## Instructions to follow
Would you please report how many lines of the listing contain "fname"? Reply with that number only.

## Information provided

*** Block opens ***

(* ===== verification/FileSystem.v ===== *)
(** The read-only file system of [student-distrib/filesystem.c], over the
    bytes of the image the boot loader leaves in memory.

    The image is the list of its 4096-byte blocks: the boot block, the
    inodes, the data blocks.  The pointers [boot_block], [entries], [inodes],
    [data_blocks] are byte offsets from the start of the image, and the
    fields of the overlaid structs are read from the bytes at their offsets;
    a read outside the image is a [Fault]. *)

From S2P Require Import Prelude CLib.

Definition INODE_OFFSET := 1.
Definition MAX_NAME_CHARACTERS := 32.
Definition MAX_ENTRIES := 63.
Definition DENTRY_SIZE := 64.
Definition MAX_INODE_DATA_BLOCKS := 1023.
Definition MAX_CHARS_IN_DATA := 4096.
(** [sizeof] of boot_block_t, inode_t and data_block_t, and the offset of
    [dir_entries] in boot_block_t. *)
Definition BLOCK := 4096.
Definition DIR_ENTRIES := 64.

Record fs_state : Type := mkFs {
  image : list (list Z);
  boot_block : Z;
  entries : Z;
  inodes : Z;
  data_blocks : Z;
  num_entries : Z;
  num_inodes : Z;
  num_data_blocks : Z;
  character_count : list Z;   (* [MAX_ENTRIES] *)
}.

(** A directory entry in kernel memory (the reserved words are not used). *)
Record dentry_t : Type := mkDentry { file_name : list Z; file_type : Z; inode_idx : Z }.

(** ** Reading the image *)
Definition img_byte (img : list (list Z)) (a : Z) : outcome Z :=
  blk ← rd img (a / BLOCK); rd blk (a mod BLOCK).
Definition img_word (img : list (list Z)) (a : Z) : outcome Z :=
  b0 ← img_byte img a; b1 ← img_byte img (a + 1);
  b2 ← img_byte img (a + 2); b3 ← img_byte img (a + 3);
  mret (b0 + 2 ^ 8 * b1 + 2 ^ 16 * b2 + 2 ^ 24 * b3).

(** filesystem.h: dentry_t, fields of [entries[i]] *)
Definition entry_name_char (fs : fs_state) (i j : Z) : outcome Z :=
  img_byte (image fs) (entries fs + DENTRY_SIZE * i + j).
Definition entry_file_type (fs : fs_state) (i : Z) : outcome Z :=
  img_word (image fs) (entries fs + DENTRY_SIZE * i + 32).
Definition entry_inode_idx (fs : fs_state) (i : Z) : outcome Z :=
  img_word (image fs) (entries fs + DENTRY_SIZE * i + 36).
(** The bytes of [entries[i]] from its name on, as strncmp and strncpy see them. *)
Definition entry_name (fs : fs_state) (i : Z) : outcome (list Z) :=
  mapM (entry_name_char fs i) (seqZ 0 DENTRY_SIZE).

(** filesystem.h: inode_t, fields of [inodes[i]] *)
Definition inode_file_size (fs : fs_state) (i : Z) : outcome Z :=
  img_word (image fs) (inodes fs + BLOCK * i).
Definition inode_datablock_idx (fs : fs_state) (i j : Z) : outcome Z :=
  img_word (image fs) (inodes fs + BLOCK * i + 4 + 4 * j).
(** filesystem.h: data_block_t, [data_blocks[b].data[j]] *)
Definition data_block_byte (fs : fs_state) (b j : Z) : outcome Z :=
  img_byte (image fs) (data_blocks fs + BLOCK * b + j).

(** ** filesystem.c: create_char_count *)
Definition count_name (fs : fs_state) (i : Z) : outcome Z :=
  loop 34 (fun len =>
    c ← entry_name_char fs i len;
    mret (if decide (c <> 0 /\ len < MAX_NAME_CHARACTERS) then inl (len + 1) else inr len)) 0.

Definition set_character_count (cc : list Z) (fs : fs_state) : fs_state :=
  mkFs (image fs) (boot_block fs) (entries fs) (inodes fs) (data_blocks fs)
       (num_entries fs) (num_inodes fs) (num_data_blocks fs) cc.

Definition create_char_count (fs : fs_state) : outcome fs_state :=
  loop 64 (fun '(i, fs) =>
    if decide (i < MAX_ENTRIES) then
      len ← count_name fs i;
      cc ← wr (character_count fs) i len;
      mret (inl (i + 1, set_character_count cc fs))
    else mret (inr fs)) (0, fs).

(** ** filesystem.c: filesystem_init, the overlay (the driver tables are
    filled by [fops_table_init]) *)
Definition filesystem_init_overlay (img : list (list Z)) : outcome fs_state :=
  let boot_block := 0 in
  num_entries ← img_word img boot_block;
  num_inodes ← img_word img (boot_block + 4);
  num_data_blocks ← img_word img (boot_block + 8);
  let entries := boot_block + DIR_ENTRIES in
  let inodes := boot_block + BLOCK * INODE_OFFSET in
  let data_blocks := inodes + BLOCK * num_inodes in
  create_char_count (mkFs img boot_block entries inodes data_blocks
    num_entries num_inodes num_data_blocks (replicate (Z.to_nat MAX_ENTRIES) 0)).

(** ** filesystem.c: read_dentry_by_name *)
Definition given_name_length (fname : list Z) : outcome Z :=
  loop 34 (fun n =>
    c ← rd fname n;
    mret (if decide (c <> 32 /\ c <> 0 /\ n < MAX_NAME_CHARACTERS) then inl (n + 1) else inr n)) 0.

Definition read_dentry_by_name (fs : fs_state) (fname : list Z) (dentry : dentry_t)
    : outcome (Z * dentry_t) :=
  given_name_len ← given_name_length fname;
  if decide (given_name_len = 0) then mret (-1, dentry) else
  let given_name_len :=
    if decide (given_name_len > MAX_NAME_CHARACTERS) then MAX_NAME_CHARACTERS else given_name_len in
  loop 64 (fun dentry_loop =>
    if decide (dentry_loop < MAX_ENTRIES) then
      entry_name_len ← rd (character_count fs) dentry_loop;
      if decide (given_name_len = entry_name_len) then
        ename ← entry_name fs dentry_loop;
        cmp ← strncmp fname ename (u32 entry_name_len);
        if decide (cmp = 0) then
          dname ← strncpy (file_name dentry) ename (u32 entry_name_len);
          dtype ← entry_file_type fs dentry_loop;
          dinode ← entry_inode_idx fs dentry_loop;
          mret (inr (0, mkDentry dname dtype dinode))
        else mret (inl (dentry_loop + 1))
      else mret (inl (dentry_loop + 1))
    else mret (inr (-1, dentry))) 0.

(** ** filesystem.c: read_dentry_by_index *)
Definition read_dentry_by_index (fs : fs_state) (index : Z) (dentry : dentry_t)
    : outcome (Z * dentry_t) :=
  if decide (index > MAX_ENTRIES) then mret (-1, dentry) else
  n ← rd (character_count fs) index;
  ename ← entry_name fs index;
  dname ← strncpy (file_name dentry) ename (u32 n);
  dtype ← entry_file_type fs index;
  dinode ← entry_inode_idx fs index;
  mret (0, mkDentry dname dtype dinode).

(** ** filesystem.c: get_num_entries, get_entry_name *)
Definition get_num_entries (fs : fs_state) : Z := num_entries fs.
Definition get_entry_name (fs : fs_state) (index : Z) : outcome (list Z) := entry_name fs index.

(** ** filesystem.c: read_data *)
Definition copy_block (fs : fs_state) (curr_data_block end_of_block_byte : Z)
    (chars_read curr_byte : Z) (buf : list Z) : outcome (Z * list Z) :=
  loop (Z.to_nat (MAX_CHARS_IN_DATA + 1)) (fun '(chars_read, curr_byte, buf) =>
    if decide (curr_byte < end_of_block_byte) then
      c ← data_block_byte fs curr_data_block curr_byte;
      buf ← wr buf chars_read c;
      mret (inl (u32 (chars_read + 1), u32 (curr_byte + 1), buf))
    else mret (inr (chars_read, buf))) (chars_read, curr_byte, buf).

*** Block closes ***

## Your response
5